# EV from Scratch



## ga2500ev (Apr 20, 2008)

sergiu tofanel said:


> Am I nuts for thinking about reinventing the wheel?


Yes and no. Yes because the average DIY EVer is not prepared to put a car together from scratch. Also there are significant issues in terms of getting kit cars built from scratch registered to run on the road.

The cutthough on this is putting a custom body on a VW Bug chassis. The chassis is little more than a rolling pan that a fiberglass body can be bolted onto. And since the doner is a car with a VIN, there are no registration issues.

Few will want to start the mechanicals from scratch. Think about the body.

ga2500ev


----------



## Duncan (Dec 8, 2008)

Hi Sergui

Do you have any idea how much engineering time is required to design a new car?

Think of 500 man years and go up from there - and no that's not because of government regulations 

It is possible to design and build a car from scratch but you will have to adapt a whole lot of existing parts and lose a lot of sophistication

If you have ever built a kit car you would realize that when the damn thing is sitting there with all of the drive train and suspension in place - you still have 90% of the work to do
Its all of the little things that take the time

Aerodynamics is a bit like that as well - you glibly talk about a CD of 0.2
That is easy to get with a simple shape moving through the air

Bloody difficult to get in the real world with all of the inter-reactions with the ground not to mention all of the edges of panels, doors, windows

GM probably spent several hundred man years of engineer time (not to mention testing) to get the EV1 down to 0.19


----------



## Snakub (Sep 8, 2008)

I think you should go ahead and try it but if you are going to build a whole car why go with a frame or pan at all go monocoque. With that all you need is a suspension on both ends and forget about the front have the engine in the back so the windshield can be as close to the front as possible to maximize the airfoil shape. Also, why worry about the interior so much? Just have it be as minimal as possible.
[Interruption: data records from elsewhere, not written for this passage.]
(* ===== verification/ServeDemo.v ===== *)
(** * A client of the sample server

    Histories at which the theorems about clients apply: a client that logs
    in, pings, and quits, while the configuration is read again; and clients
    that come in the middle of that. *)
From S2P Require Import Prelude Errors StateM GoLib GoTime GoFmt Charset ErrTables Wire Field Order Resultset ResultBuild.
From S2P Require Import Ast RouteLists Rule Plan RoutingTheorems Router ExecDB SelectMerge StmtArgs Session Handlers Stmt.
From S2P Require Conn HandshakeTheorems.
From S2P Require Import Packet ClientIO GoNet Balancer Pool Node Server ServerTheorems ReloadTheorems Admin AdminDemo NoSchema.
From S2P Require Import Serve ServeTheorems.
From Stdlib Require Import Ascii.
Open Scope Z_scope.

#[local] Existing Instance UTC.
#[local] Existing Instance no_floats.
#[local] Existing Instance insertion_GoSort.
#[local] Existing Instance admin_outside.
#[local] Existing Instance admin_text.
#[local] Existing Instance admin_stats.

(** ** A client *)
Definition demo_Intn (k : nat) : Z := Z.of_nat k.
Definition demo_login (user password : string) : bytes :=
  packet 1 (Wire.parts (HandshakeTheorems.answer_parts (RandomBuf 20 demo_Intn)
    (Conn.mkConn (Some true) (NewPacketIO (W := bytes) [] []) "" user password "kingshard" DEFAULT_CAPABILITY 0 33 "utf8" [] None))).
Definition demo_packets : bytes := packet 0 [COM_PING] ++ packet 0 [COM_PING] ++ packet 0 [COM_QUIT].
Definition demo_accepted (remote password : string) : Accepted bytes :=
  mkAccepted remote (demo_login "kingshard" password ++ demo_packets) [].

Abbreviation demo_run := (run (W := bytes) (fun _ => admin_outside) no_room sample_backends (fun _ => None) (fun _ => None) "/").
Abbreviation demo_world := (first_world (W := bytes) sample_server).
Definition after (tr : list (event bytes)) : World bytes := default demo_world (demo_run tr demo_world).

Lemma after_run tr : (if demo_run tr demo_world then true else false) = true -> demo_run tr demo_world = Some (after tr).
Proof. unfold after. by destruct (demo_run tr demo_world). Qed.

(** The same nodes, with another default node. *)
Definition moved_config : Config :=
  mkConfig "0.0.0.0:9696" [mkUserConfig "root" "x"; mkUserConfig "kingshard" "z"] "" "error" "on" 100 "10.0.0.0/8" "" ""
    sample_nodes
    [mkSchemaConfig "root" ["node2"; "node3"] "node2" []; mkSchemaConfig "kingshard" ["node2"; "node3"] "node3" [sample_hash]].

Definition demo_accept (a : Accepted bytes) : list (event bytes) := [Loop; Accept a; Count 0; Start 0 demo_Intn].
Definition demo_connect : list (event bytes) := demo_accept (demo_accepted "192.168.3.9:50000" "y").
Definition demo_enter : list (event bytes) := [Act 0 Allow; Act 0 Shake; Act 0 Enter].
Definition demo_ping : list (event bytes) := [Act 0 Read; Act 0 Dispatch; Act 0 (Return 0)].
Definition demo_fresh_ping : list (event bytes) := [Act 0 Read; Act 0 Refresh; Act 0 Note; Act 0 Dispatch; Act 0 (Return 0)].
Definition demo_started : list (event bytes) := demo_connect ++ demo_enter ++ demo_ping.

(** [UpdateConfig], its first [n] assignments, and all of it. *)
Definition demo_assign (c : Config) (n : nat) : list (event bytes) := Reload c :: Lock :: replicate n Assign.
Definition demo_reload (c : Config) : list (event bytes) := demo_assign c 8 ++ [Raise; Unlock].
Definition demo_reloaded : list (event bytes) := demo_started ++ demo_reload moved_config ++ [Act 0 Read; Act 0 Refresh].

Abbreviation phase_after tr := (sv_phase <$> conns (after tr) !! 0%nat).

(** The whole life of the client. *)
Example demo_life :
  phase_after (demo_connect ++ demo_enter) = Some Reading /\
  phase_after (demo_started ++ demo_reload moved_config ++ demo_fresh_ping) = Some Reading /\
  phase_after (demo_started ++ demo_reload moved_config ++ demo_fresh_ping ++ demo_ping) = Some Leaving /\
  phase_after (demo_started ++ demo_reload moved_config ++ demo_fresh_ping ++ demo_ping ++ [Act 0 Leave]) = Some Gone.
Proof. vm_compute. done. Qed.

(** Another address, another password, a user that was removed. *)
Example demo_refused :
  phase_after (demo_accept (demo_accepted "10.0.0.1:50000" "y") ++ [Act 0 Allow]) = Some Leaving /\
  phase_after (demo_accept (demo_accepted "192.168.3.9:50000" "z") ++ [Act 0 Allow; Act 0 Shake]) = Some Leaving /\
  phase_after (demo_connect ++ demo_enter ++ demo_reload bigger_config ++ [Act 0 Read; Act 0 Refresh]) = Some Leaving.
Proof. vm_compute. done. Qed.

(** While the lock is held, only those wait who take it. *)
Example demo_locked :
  demo_run (demo_assign moved_config 3 ++ [Loop; Accept (demo_accepted "192.168.3.9:50000" "y"); Count 0; Start 0 demo_Intn])
    demo_world = None /\
  phase_after (demo_started ++ demo_assign moved_config 3 ++ [Act 0 Read; Act 0 Dispatch; Act 0 (Return 0)]) = Some Reading.
Proof. vm_compute. done. Qed.

(** ** What fails

    The version is noted after the lock was given back.  When another reload
    comes in between, the connection has the new version with the old
    rules, and keeps them: it does not read the configuration again. *)
Definition default_nodes (G : Shared) (c : Served bytes) : option (list string) :=
  (fun p => Nodes (DefaultRule (s_rule p.2))) <$> the_schema G c.
Definition seen_by (w : World bytes) (c : Served bytes) : Z * option (list string) :=
  (sv_configVer c, default_nodes (shared w) c).
Definition in_force (w : World bytes) (user : string) : Z * option (list string) :=
  (configVer (server (shared w)), (fun sch => Nodes (DefaultRule (s_rule sch))) <$> schemas (server (shared w)) !! user).
Definition demo_raced : list (event bytes) :=
  demo_started ++ demo_reload sample_config ++ [Act 0 Read; Act 0 Refresh] ++ demo_reload moved_config ++ [Act 0 Note].

Example reload_missed :
  in_force (after demo_raced) "kingshard" = (2, Some ["node3"]) /\
  seen_by (after demo_raced) <$> conns (after demo_raced) !! 0%nat = Some (2, Some ["node2"]) /\
  phase_after (demo_raced ++ [Act 0 Dispatch; Act 0 (Return 0); Act 0 Read]) = Some (Dispatching [COM_QUIT]) /\
  races (fun _ => admin_outside) no_room sample_backends (fun _ => None) (fun _ => None) "/" 0%nat demo_raced demo_world = true.
Proof. vm_compute. done. Qed.

(** The users are replaced before the schemas.  A client that logs in in
    between as a user of the new configuration alone gets no schema, and
    the version it was given still agrees: its query is a nil pointer, its
    other commands are answered. *)
Definition guest_config : Config :=
  mkConfig "0.0.0.0:9696" [mkUserConfig "root" "x"; mkUserConfig "guest" "g"] "" "error" "on" 100 "" "" ""
    sample_nodes
    [mkSchemaConfig "root" ["node2"; "node3"] "node2" []; mkSchemaConfig "guest" ["node2"; "node3"] "node3" []].
Definition guest_accepted : Accepted bytes :=
  mkAccepted "192.168.3.9:50000"
    (demo_login "guest" "g" ++ packet 0 (COM_QUERY :: bytes_of "select 1 from t") ++ packet 0 (COM_INIT_DB :: bytes_of "d") ++
     packet 0 [COM_PING]) [].
Definition guest_history : list (event bytes) :=
  demo_accept guest_accepted ++ demo_assign guest_config 4 ++ demo_enter ++ demo_ping ++ demo_ping ++ demo_ping.
Abbreviation guest_sent tr := ((fun c => c_sent (session (sv_client c))) <$> conns (after tr) !! 0%nat).

Example no_schema_in_between :
  sv_schema <$> conns (after guest_history) !! 0%nat = Some None /\
  guest_sent guest_history =
    Some [RError (client_error ErrInternalServer); RError (NewDefaultError ER_NO_DB_ERROR []); ROk 2 0 0] /\
  phase_after (guest_history ++ replicate 4 Assign ++ [Raise; Unlock]) = Some Reading.
Proof. vm_compute. done. Qed.

(** Sessions of a user share the rules of their schema: the database of a
    lookup in one session is the one that the other has. *)
Definition sharing (packets : bytes) : Accepted bytes :=
  mkAccepted "192.168.3.9:50000" (demo_login "kingshard" "y" ++ packets) [].
Definition shared_history : list (event bytes) :=
  demo_accept (sharing (packet 0 (COM_QUERY :: bytes_of "select * from other.t"))) ++ demo_accept (sharing []) ++
  demo_enter ++ [Act 1 Allow; Act 1 Shake; Act 1 Enter] ++ demo_ping.
Definition default_database (G : Shared) (c : Served bytes) : option string :=
  (fun p => Rule.DB (DefaultRule (s_rule p.2))) <$> the_schema G c.

Example schema_is_shared :
  owner <$> conns (after shared_history) !! 1%nat = Some "kingshard" /\
  default_database (shared (after shared_history)) <$> conns (after shared_history) !! 1%nat = Some (Some "other").
Proof. split_and!; vm_compute; reflexivity. Qed.

(** ** The theorems at these histories *)
Definition demo_asked : list (event bytes) := demo_connect ++ demo_enter ++ [Act 0 Read].
Lemma served_clients_admitted_witness :
  exists (w : World bytes) c hello, conns w !! 0%nat = Some c /\ owner c = "kingshard" /\
    shows_password (users sample_server) (RandomBuf 20 demo_Intn) "kingshard" hello.
Proof.
  destruct (served_clients_admitted (fun _ => admin_outside) no_room sample_backends (fun _ => None) (fun _ => None) "/"
    sample_server demo_asked 0 (after (demo_asked ++ [Act 0 Dispatch])))
    as (w & c & data & t1 & t2 & t3 & w1 & w2 & c2 & io & hello & Hr & Hc & _ & Htr & _ & _ & Hw2 & _ & _ & _ & Hshow).
  { exact (after_run (demo_asked ++ [Act 0 Dispatch]) ltac:(vm_compute; reflexivity)). }
  assert (t1 = demo_connect /\ t2 = []) as [-> ->].
  { clear -Htr. cbn in Htr. repeat (destruct t1 as [|? t1]; simplify_eq/=). split; [done|].
    by repeat (destruct t2 as [|? t2]; simplify_eq/=). }
  pose proof (after_run demo_asked ltac:(vm_compute; reflexivity)) as Hw.
  pose proof (after_run (demo_connect ++ Act 0 Allow :: []) ltac:(vm_compute; reflexivity)) as Hw'.
  rewrite Hw in Hr. rewrite Hw' in Hw2. apply (inj Some) in Hr, Hw2. subst w w2.
  exists (after demo_asked), c, hello. split; [exact Hc|].
  assert (exists c', conns (after demo_asked) !! 0%nat = Some c' /\
    owner c' = "kingshard" /\ io_salt (sv_wire c') = RandomBuf 20 demo_Intn) as (c' & Hc' & Ho & Hs).
  { eexists. split; [vm_compute; reflexivity|]. split; vm_compute; reflexivity. }
  assert (c = c') as -> by congruence. split; [exact Ho|]. rewrite Ho, Hs in Hshow.
  replace (users sample_server) with (users (server (shared (after (demo_connect ++ [Act 0 Allow]))))); [exact Hshow|].
  vm_compute. reflexivity.
Defined.

(** What the client is after the reload, when it has noted the version. *)
Definition demo_noted (c : Served bytes) : Served bytes :=
  set_phase (Dispatching [COM_PING]) (Serve.set_configVer (configVer (server (shared (after demo_reloaded)))) c).

Lemma commands_use_current_rules_witness :
  exists (c : Served bytes) sch sch',
    schemas (server (shared (after demo_reloaded))) !! "kingshard" = Some sch /\ same_schema sch sch' /\
    the_schema (shared (after demo_reloaded)) c = Some ((1%nat, "kingshard"), sch') /\
    configVer (server (shared (after demo_reloaded))) = 1.
Proof.
  assert (is_Some (conns (after demo_reloaded) !! 0%nat)) as [c Hc].
  { apply lookup_lt_is_Some. apply Nat.ltb_lt. vm_compute. reflexivity. }
  assert (phase_after demo_reloaded = Some (Reloaded [COM_PING])) as Hp by (vm_compute; reflexivity).
  assert (owner <$> conns (after demo_reloaded) !! 0%nat = Some "kingshard") as Ho by (vm_compute; reflexivity).
  rewrite Hc in Hp, Ho. apply (inj Some) in Hp, Ho.
  destruct (commands_use_current_rules (fun _ => admin_outside) no_room sample_backends (fun _ => None) (fun _ => None) "/"
    (fun _ => None) sample_config (mkDefaults "utf8" 33 "utf8_general_ci") sample_files sample_server
    demo_reloaded (after demo_reloaded) 0 c Note (shared (after demo_reloaded)) (demo_noted c) [COM_PING])
    as (_ & _ & _ & _ & Hcalm).
  - exact sample_server_starts.
  - apply after_run. vm_compute. reflexivity.
  - vm_compute. reflexivity.
  - exact Hc.
  - unfold conn_step. by rewrite Hp.
  - reflexivity.
  - vm_compute. reflexivity.
  - destruct Hcalm as (_ & sch & sch' & Hs & Hsame & Ht); [vm_compute; reflexivity|]. rewrite Ho in Hs, Ht.
    exists (demo_noted c), sch, sch'. split; [exact Hs|]. split; [exact Hsame|].
    split; [etransitivity; [exact Ht|]|]; vm_compute; reflexivity.
Defined.

Lemma clients_counted_witness :
  ClientConns (counter (server (shared (after demo_reloaded)))) = 1 /\
  forall c, conns (after demo_reloaded) !! 0%nat = Some c -> io_connectionId (sv_wire c) = 10001.
Proof.
  destruct (clients_counted (fun _ => admin_outside) no_room sample_backends (fun _ => None) (fun _ => None) "/"
    (fun _ => None) sample_config (mkDefaults "utf8" 33 "utf8_general_ci") sample_files sample_server
    demo_reloaded (after demo_reloaded)) as (Hcount & Hall).
  - exact sample_server_starts.
  - apply after_run. vm_compute. reflexivity.
  - split; [rewrite Hcount; vm_compute; reflexivity|]. intros c Hc. destruct (Hall 0%nat c Hc) as [Hid _].
    rewrite Hid. vm_compute. reflexivity.
Defined.
(** X9: whitespace around a supported condition does not change what the
    check closure does: built with the padded condition, it behaves on
    every frame as the closure built with the bare condition.  Its
    descriptor keeps the condition as given, though, so when the padding is
    not empty the registry takes the two for different constraints and
    accepts the second after the first. *)
Theorem padded_condition_same_check
    (w1 w2 : string) (op : CheckOp) (c : string) (v : scalar) :
  all_space w1 = true ->
  all_space w2 = true ->
  (forall T,
      call (check_constraint c (w1 ++ symbol op ++ w2)%string v) T
      = call (check_constraint c (symbol op) v) T)
  /\
  (forall n m,
      (w1 ++ symbol op ++ w2)%string <> symbol op ->
      snd ((add_constraint (built (constraint_check n c (symbol op) v)) ;;
            add_constraint
              (built (constraint_check m c (w1 ++ symbol op ++ w2)%string v)))
             __init__)
      = Ok tt).
Proof.
  intros H1 H2. split.
  - intro T.
    rewrite (call_check_symbol c _ v op (strip_padded w1 w2 op H1 H2)).
    rewrite (call_check_symbol c (symbol op) v op); [reflexivity|].
    destruct op; reflexivity.
  - intros n m N. unfold bind. rewrite add_constraint_eq.
    cbn [first_verdict _constraint_details __init__ built constraint_check code].
    rewrite add_constraint_eq.
    cbn [_constraint_details app first_verdict code].
    assert (E : _Constraint_eqb
                  (descriptor
                     (check_constraint c (w1 ++ symbol op ++ w2)%string v))
                  (descriptor (check_constraint c (symbol op) v)) = false).
    { apply _Constraint_eqb_neq. intro X. simpl in X. inversion X.
      contradiction. }
    rewrite add_verdict_other by (simpl; discriminate).
    rewrite E. reflexivity.
Qed.

Lemma padded_condition_same_check_witness :
  (forall T,
      call (check_constraint "Age" (" " ++ symbol OpGt ++ " ")%string (SInt 10))
           T
      = call (check_constraint "Age" (symbol OpGt) (SInt 10)) T)
  /\
  snd ((add_constraint
          (built (constraint_check 1 "Age" (symbol OpGt) (SInt 10))) ;;
        add_constraint
          (built (constraint_check 2 "Age"
                    (" " ++ symbol OpGt ++ " ")%string (SInt 10))))
         __init__)
  = Ok tt.
Proof.
  destruct (padded_condition_same_check " " " " OpGt "Age" (SInt 10)
              eq_refl eq_refl) as [A B].
  split; [exact A|]. apply B. discriminate.
Defined.

(** ** Registry: what is accepted *)

Lemma first_verdict_none (inp : _Constraint) (l : list _Constraint) :
  first_verdict inp l = None <-> forall x, In x l -> add_verdict inp x = None.
Proof.
  induction l as [|c l IH]; simpl.
  - split; [intros _ x []|reflexivity].
  - destruct (add_verdict inp c) eqn:E; split.
    + discriminate.
    + intro H. specialize (H c (or_introl eq_refl)). congruence.
    + intros H x [<-|Hx]; [exact E|]. now apply IH.
    + intro H. apply IH. intros x Hx. apply H. now right.
Qed.

Lemma add_verdict_none (inp x : _Constraint) :
  add_verdict inp x = None <->
  (String.eqb (constraint_name inp) "primary_key_constraint"
   && String.eqb (constraint_name inp) (constraint_name x) = false) /\
  (String.eqb (constraint_name inp) "not_null_constraint"
   && String.eqb (constraint_name x) "primary_key_constraint"
   && column_name_in (column_name inp) (column_names x) = false) /\
  _Constraint_eqb inp x = false.
Proof.
  unfold add_verdict.
  destruct (String.eqb (constraint_name inp) "primary_key_constraint"
            && String.eqb (constraint_name inp) (constraint_name x));
    [split; [discriminate|intros [H _]; discriminate]|].
  destruct (String.eqb (constraint_name inp) "not_null_constraint"
            && String.eqb (constraint_name x) "primary_key_constraint"
            && column_name_in (column_name inp) (column_names x));
    [split; [discriminate|intros [_ [H _]]; discriminate]|].
  destruct (_Constraint_eqb inp x);
    [split; [discriminate|intros [_ [_ H]]; discriminate]|].
  now repeat split.
Qed.

(** X10: when [add_constraint] accepts.  With [d] the descriptor rebuilt
    from the closure, the call returns exactly when no registered
    descriptor equals [d], no primary key is registered if [d] is a primary
    key, and no registered primary key lists the column of [d] if [d] is a
    not-null; it then appends the closure and [d] at the end of their
    lists and leaves the frame alone. *)
Theorem add_constraint_accepts_iff
    (self : FileFrame) (f : Closure) (d : _Constraint) :
  _get_constraint_closure_function_details f = Ok d ->
  (snd (add_constraint f self) = Ok tt <->
   ~ In d (_constraint_details self) /\
   (constraint_name d = "primary_key_constraint" ->
    forall x, In x (_constraint_details self) ->
              constraint_name x <> "primary_key_constraint") /\
   (constraint_name d = "not_null_constraint" ->
    forall x, In x (_constraint_details self) ->
              constraint_name x = "primary_key_constraint" ->
              column_name_in (column_name d) (column_names x) = false))
  /\
  (snd (add_constraint f self) = Ok tt ->
   fst (add_constraint f self)
   = mkFileFrame (_dataframe self) (_constraints self ++ [f])
                 (_constraint_details self ++ [d])).
Proof.
  intro Hd. rewrite details_descriptor in Hd. inversion Hd as [E]. clear Hd.
  rewrite add_constraint_eq.
  destruct (first_verdict (descriptor (code f)) (_constraint_details self))
    as [e|] eqn:V; cbn [fst snd].
  - split; [|discriminate]. split; [discriminate|].
    intros (A & B & C). exfalso.
    assert (N : first_verdict (descriptor (code f)) (_constraint_details self)
                = None); [|congruence].
    apply first_verdict_none. intros x Hx. apply add_verdict_none.
    split; [|split].
    + destruct (String.eqb (constraint_name (descriptor (code f)))
                           "primary_key_constraint") eqn:P; [|reflexivity].
      apply String.eqb_eq in P. cbn [andb]. apply String.eqb_neq.
      rewrite P. intro Q. now apply (B P x Hx).
    + destruct (String.eqb (constraint_name (descriptor (code f)))
                           "not_null_constraint") eqn:P; [|reflexivity].
      apply String.eqb_eq in P. cbn [andb].
      destruct (String.eqb (constraint_name x) "primary_key_constraint") eqn:Q;
        [|reflexivity].
      apply String.eqb_eq in Q. cbn [andb]. now apply (C P x Hx).
    + apply _Constraint_eqb_neq. intro Q. subst x. contradiction.
  - split; [|reflexivity]. split; [intros _|reflexivity].
    pose proof (proj1 (first_verdict_none _ _) V) as N.
    split; [|split].
    + intro Hin. specialize (N _ Hin). apply add_verdict_none in N.
      destruct N as (_ & _ & N). rewrite _Constraint_eqb_refl in N.
      discriminate.
    + intros P x Hx Q. specialize (N _ Hx). apply add_verdict_none in N.
      destruct N as (N & _). rewrite P, Q in N. vm_compute in N. discriminate.
    + intros P x Hx Q. specialize (N _ Hx). apply add_verdict_none in N.
      destruct N as (_ & N & _). rewrite P, Q in N.
      change (String.eqb "not_null_constraint" "not_null_constraint") with true in N.
      change (String.eqb "primary_key_constraint" "primary_key_constraint")
        with true in N.
      exact N.
Qed.

Lemma add_constraint_accepts_iff_witness :
  (snd (add_constraint (built (constraint_not_null 2 "Id"))
                       registry_with_primary_key) = Ok tt <->
   ~ In (descriptor (not_null_constraint "Id"))
        (_constraint_details registry_with_primary_key) /\
   (constraint_name (descriptor (not_null_constraint "Id"))
    = "primary_key_constraint" ->
    forall x, In x (_constraint_details registry_with_primary_key) ->
              constraint_name x <> "primary_key_constraint") /\
   (constraint_name (descriptor (not_null_constraint "Id"))
    = "not_null_constraint" ->
    forall x, In x (_constraint_details registry_with_primary_key) ->
              constraint_name x = "primary_key_constraint" ->
              column_name_in
                (column_name (descriptor (not_null_constraint "Id")))
                (column_names x) = false))
  /\
  (snd (add_constraint (built (constraint_not_null 2 "Id"))
                       registry_with_primary_key) = Ok tt ->
   fst (add_constraint (built (constraint_not_null 2 "Id"))
                       registry_with_primary_key)
   = mkFileFrame (_dataframe registry_with_primary_key)
       (_constraints registry_with_primary_key
        ++ [built (constraint_not_null 2 "Id")])
       (_constraint_details registry_with_primary_key
        ++ [descriptor (not_null_constraint "Id")])).
Proof.
  apply (add_constraint_accepts_iff registry_with_primary_key
           (built (constraint_not_null 2 "Id"))
           (descriptor (not_null_constraint "Id"))).
  reflexivity.
Defined.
Were both in the same frame of mind right now I'm doing drawing after drawing and looking into getting my foam and clay skills up to par!


----------



## sergiu tofanel (Jan 13, 2014)

Snakub said:


> I think you should go ahead and try it but if you are going to build a whole car why go with a frame or pan at all go monocoque. With that all you need is a suspension on both ends and forget about the front have the engine in the back so the windshield can be as close to the front as possible to maximize the airfoil shape. Also, why worry about the interior so much? Just have it be as minimal as possible. Were both in the same frame of mind right now I'm doing drawing after drawing and looking into getting my foam and clay skills up to par!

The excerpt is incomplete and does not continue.